Akaky Akakievich’s vague language (symbol)
Akaky, the narrator tells us, speaks in an extremely vague way that is almost meaningless: “It should be known that Akaky Akakievich expressed himself mostly with prepositions, adverbs, and finally such particles as have decidedly no meaning. If the matter was very difficult, he even had the habit of not finishing the phrase at all, so that very often he would begin his speech with the words, ‘That, really, is altogether sort of…’ after which would come nothing, and he himself would forget it, thinking everything had been said” (402). That Akaky speaks in this way is used as a humorous symbol of his inefficacy and insubstantiality as a person. He cannot help speaking in this way even in the more assertive afterlife, telling the terrified general when he attacks him in his sleigh, “At last I’ve sort of got you by the collar!” (423)
The picture in the lighted shop window (symbol)
On the walk to the party at the clerk’s house, Akaky’s eye is uncharacteristically caught on an advertisement in a shop window of “some beautiful woman taking off her shoe and thus baring her whole leg,” while, behind her in another room, “some man stuck his head out” watching her (410). The picture is a clear symbol of sexuality. Akaky chuckles at it, perhaps, the narrator notes, because he is “encounter[ing] something totally unfamiliar, of which everyone nonetheless preserves some sort of intuition” (410). The moment suggests both his innocence—his complete ignorance of sexuality even though he is a middle-aged man—and the fact that Akaky might be changed by this new overcoat.

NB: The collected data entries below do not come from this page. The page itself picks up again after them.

(** consoleread under cons.lock, [n] of the [target] bytes still to be read;
    the bytes stored at [dst] and what the call returns, or [Wait n] when it
    sleeps. *)
Fixpoint consoleread_from (target : Z) (n : nat) : M cst (list Z * progress Z) :=
  match n with
  | O => mret ([], Done (i32 (target - Z.of_nat n)))
  | S n' =>
    r ← gets in_r; w ← gets in_w;
    if r =? w then
      k ← cprocs my_killed;
      if k : bool then mret ([], Done (-1))
      else cprocs (sleep_mark ChInput) ;; mret ([], Wait n)
    else
      c ← deref (fun s => in_buf s !! slot r);
      modify (set_r (u32 (r + 1))) ;;
      if c =? 4 then
        (if Z.of_nat n <? target then modify (fun s => set_r (u32 (in_r s - 1)) s) else mret tt) ;;
        mret ([], Done (i32 (target - Z.of_nat n)))
      else if c =? 10 then mret ([c], Done (i32 (target - Z.of_nat n')))
      else '(l, res) ← consoleread_from target n'; mret (c :: l, res)
  end.

Definition consoleread_buf (n : nat) : M cst (list Z * progress Z) := consoleread_from (Z.of_nat n) n.

(** consolewrite under cons.lock. *)
Definition consolewrite_buf (buf : list Z) : M cst Z :=
  putall ((fun b => Z.land b 255) <$> buf) ;; mret (Z.of_nat (length buf)).

(** ** The screen *)

Record screen_ok (s : cst) : Prop := mkscreen_ok {
  so_len : length (crt s) = 2000%nat;
  so_pos : 0 <= crt_pos s < 1920;
  so_live : panicked s = false }.

(** Nothing but the screen and the serial line has changed. *)
Definition same_input (s s' : cst) : Prop :=
  in_buf s' = in_buf s /\ in_r s' = in_r s /\ in_w s' = in_w s /\ in_e s' = in_e s /\
  c_proc s' = c_proc s /\ uart s' = uart s.

(** The cells with [c] put at the cursor, and where the cursor goes. *)
Definition put_cell (c : Z) (s : cst) : list Z :=
  if (c =? 10) || (c =? BACKSPACE) then crt s else <[Z.to_nat (crt_pos s) := Z.lor (Z.land c 255) 1792]> (crt s).
Definition next_pos (c : Z) (s : cst) : Z :=
  if c =? 10 then (crt_pos s / 80 + 1) * 80
  else if c =? BACKSPACE then Z.max 0 (crt_pos s - 1) else crt_pos s + 1.

(** The screen after [l], the cursor moving to [p]: scrolled by a row when
    the cursor leaves row 23, with a blank under the cursor. *)
Definition screen_shows (l : list Z) (p : Z) (s' : cst) : Prop :=
  let scrolled := 1920 <=? p in
  crt_pos s' = (if scrolled then 1840 else p) /\
  forall i, (i < 1920)%nat -> crt s' !!! i =
    if decide (Z.of_nat i = crt_pos s') then Z.lor 32 1792
    else if scrolled then (if decide (i < 1840)%nat then l !!! (i + 80)%nat else 0) else l !!! i.

Lemma crt_store_ok s i v :
  length (crt s) = 2000%nat -> 0 <= i < 2000 -> crt_store i v s = Ret tt (set_crt (<[Z.to_nat i := v]> (crt s)) s).
Proof.
  intros Hl Hi. unfold crt_store. rewrite Hl. change (Z.of_nat 2000) with 2000.
  destruct (Z.leb_spec 0 i), (Z.ltb_spec i 2000); done || lia.
Qed.

Lemma lookup_total_write_at_other d o l i :
  (i < o \/ o + length l <= i)%nat -> write_at d o l !!! i = d !!! i.
Proof. intros. by rewrite !list_lookup_total_alt, lookup_write_at_other. Qed.

Lemma lookup_total_write_at_in d o l i :
  (o + length l <= length d)%nat -> (o <= i < o + length l)%nat -> write_at d o l !!! i = l !!! (i - o)%nat.
Proof.
  intros. rewrite !list_lookup_total_alt. replace i with (o + (i - o))%nat at 1 by lia.
  rewrite lookup_write_at_in by lia. done.
Qed.

Lemma scroll_ok l i :
  length l = 2000%nat -> (i < 1920)%nat ->
  scroll 1840 l !!! i = if decide (i < 1840)%nat then l !!! (i + 80)%nat else 0.
Proof.
  intros Hl Hi. unfold scroll. change (Z.to_nat 1840) with 1840%nat. change (Z.to_nat (1920 - 1840)) with 80%nat.
  assert (Hr : length (read_at l 80 1840) = 1840%nat) by (apply length_read_at; lia).
  case_decide.
  - rewrite lookup_total_write_at_other by (rewrite length_replicate; lia).
    rewrite lookup_total_write_at_in by lia. rewrite Nat.sub_0_r. unfold read_at.
    rewrite list_lookup_total_alt, lookup_take_lt, lookup_drop by lia. by rewrite (Nat.add_comm 80), list_lookup_total_alt.
  - rewrite lookup_total_write_at_in by (rewrite ?length_write_at, ?length_replicate; lia).
    apply lookup_total_replicate_2. lia.
Qed.

Lemma cgaputc_ok c s : screen_ok s ->
  exists s', cgaputc c s = Ret tt s' /\ screen_ok s' /\ same_input s s' /\ serial s' = serial s /\
    screen_shows (put_cell c s) (next_pos c s) s'.
Proof.
  intros [Hl Hp Hv]. unfold cgaputc. erewrite bind_ret by reflexivity.
  set (pos := crt_pos s) in *. set (l := put_cell c s).
  assert (Hl' : length l = 2000%nat) by (subst l; unfold put_cell; destruct (_ || _); [|rewrite length_insert]; done).
  assert (E1 : (if c =? 10 then mret (pos + (80 - Z.rem pos 80))
     else if c =? BACKSPACE then mret (if 0 <? pos then pos - 1 else pos)
     else crt_store pos (Z.lor (Z.land c 255) 1792) ;; mret (pos + 1)) s = Ret (next_pos c s) (set_crt l s)).
  { subst l. unfold put_cell, next_pos. fold pos. rewrite Z.rem_mod_nonneg by lia.
    assert (Es : set_crt (crt s) s = s) by (by destruct s).
    destruct (c =? 10); cbn [orb]; [rewrite Es; unfold mret, M_ret; f_equal; zdiv|].
    destruct (c =? BACKSPACE); [rewrite Es; unfold mret, M_ret; f_equal; zcase; lia|].
    by erewrite bind_ret by (apply crt_store_ok; [done|lia]). }
  erewrite bind_ret by exact E1. set (p := next_pos c s) in *.
  assert (Hpr : 0 <= p <= 1920).
  { subst p. unfold next_pos. fold pos. destruct (c =? 10); [zdiv|]. destruct (c =? BACKSPACE); lia. }
  destruct (Z.ltb_spec p 0); [lia|]. destruct (Z.ltb_spec 2000 p); [lia|]. cbn [orb].
  unfold screen_shows. destruct (Z.leb_spec 1920 p) as [H1|H1].
  - assert (p = 1920) as Ep by lia. rewrite Ep. change (24 <=? 1920 / 80) with true. cbn [orb].
    assert (Hls : length (scroll 1840 l) = 2000%nat) by (unfold scroll; by rewrite !length_write_at).
    do 2 erewrite bind_ret by reflexivity. rewrite crt_store_ok by (done || lia).
    eexists. split; [reflexivity|]. split; [split; cbn -[scroll]; [by rewrite length_insert|by vm_compute|done]|].
    split; [done|]. split; [done|]. split; [reflexivity|]. cbn -[scroll]. change (u16 (1920 - 80)) with 1840.
    intros i Hi. case_decide as Hd.
    + replace i with 1840%nat by lia. apply list_lookup_total_insert_eq. change (1920 - 80) with 1840. rewrite Hls. lia.
    + rewrite list_lookup_total_insert_ne by lia. change (1920 - 80) with 1840. by apply scroll_ok.
  - assert (Ed : (24 <=? p / 80) = false) by (apply Z.leb_gt; zdiv). rewrite Ed.
    do 2 erewrite bind_ret by reflexivity. rewrite crt_store_ok by (done || lia).
    assert (Eu : u16 p = p) by (apply Z.mod_small; lia).
    eexists. split; [reflexivity|]. split; [split; cbn; [by rewrite length_insert|rewrite Eu; lia|done]|].
    split; [done|]. split; [done|]. cbn. rewrite Eu. split; [done|]. intros i Hi. case_decide as Hd.
    + subst p. replace i with (Z.to_nat (next_pos c s)) by lia. apply list_lookup_total_insert_eq. lia.
    + by rewrite list_lookup_total_insert_ne by lia.
Qed.

Lemma consputc_ok c s : screen_ok s ->
  exists s', consputc c s = Ret tt s' /\ screen_ok s' /\ same_input s s' /\
    screen_shows (put_cell c s) (next_pos c s) s' /\
    serial s' = serial s ++ (if uart s then if c =? BACKSPACE then [8; 32; 8] else [u8 c] else []).
Proof.
  intros Hs. unfold consputc. erewrite bind_ret by reflexivity. rewrite (so_live _ Hs).
  set (out := if c =? BACKSPACE then [8; 32; 8] else [u8 c]).
  set (s1 := if uart s then set_serial (serial s ++ out) s else s).
  assert (E : (if c =? BACKSPACE then uartputc 8 ;; uartputc 32 ;; uartputc 8 else uartputc c) s = Ret tt s1).
  { subst s1 out. unfold uartputc, modify. destruct s as [? ? ? ? ? ? [] sr ? ?], (c =? BACKSPACE); cbn; try done.
    unfold mbind, M_bind, set_serial. cbn. by rewrite <- !(assoc (++)). }
  assert (H1 : screen_ok s1 /\ same_input s s1) by (destruct Hs; subst s1; destruct (uart s) eqn:?; by split).
  assert (Ec : crt s1 = crt s /\ crt_pos s1 = crt_pos s) by (subst s1; by destruct (uart s)).
  assert (Er : serial s1 = serial s ++ (if uart s then out else [])) by (subst s1; destruct (uart s); by rewrite ?app_nil_r).
  destruct H1 as [H1 H2], Ec as [Ec1 Ec2]. destruct (cgaputc_ok c s1 H1) as (s2 & R & H3 & H4 & H5 & H6).
  exists s2. split; [by erewrite bind_ret by exact E|]. split; [done|]. split_and!.
  - unfold same_input in *. intuition congruence.
  - unfold put_cell, next_pos in *. by rewrite Ec1, Ec2 in H6.
  - by rewrite H5, Er.
Qed.

(** ** The input ring *)

Section Ring.
Implicit Types (b : list Z).

Definition slice b (a n : Z) : list Z := (fun k => b !!! slot (a + k)) <$> seqZ 0 n.

Lemma slot_u32 x : slot (u32 x) = slot x.
Proof. unfold slot, u32, INPUT_BUF. f_equal. zdiv. Qed.

Lemma slot_shift a x : slot (u32 a + x) = slot (a + x).
Proof. unfold slot, u32, INPUT_BUF. f_equal. zdiv. Qed.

The blizzards and winds of St. Petersburg (motif)
The hostile weather of St. Petersburg is mentioned repeatedly throughout the story, for both practical and symbolic reasons. “There exists in Petersburg a powerful enemy of all who earn a salary of four hundred roubles or thereabouts,” the narrator says (399). “This enemy is none other than our northern frost, though, incidentally, people say it is very healthful” (399). These powerful frosts are the reason why Akaky must invest in a new overcoat, and they are also, in essence, the cause of his death; he contracts a quinsy while walking around, mouth agape, during a blizzard. However, the frosts are also a metaphor that capture how certain things afflict all people, regardless of rank: as with other misfortunes, “even those who occupy high positions” are susceptible to “have an ache in their foreheads from the cold” (399).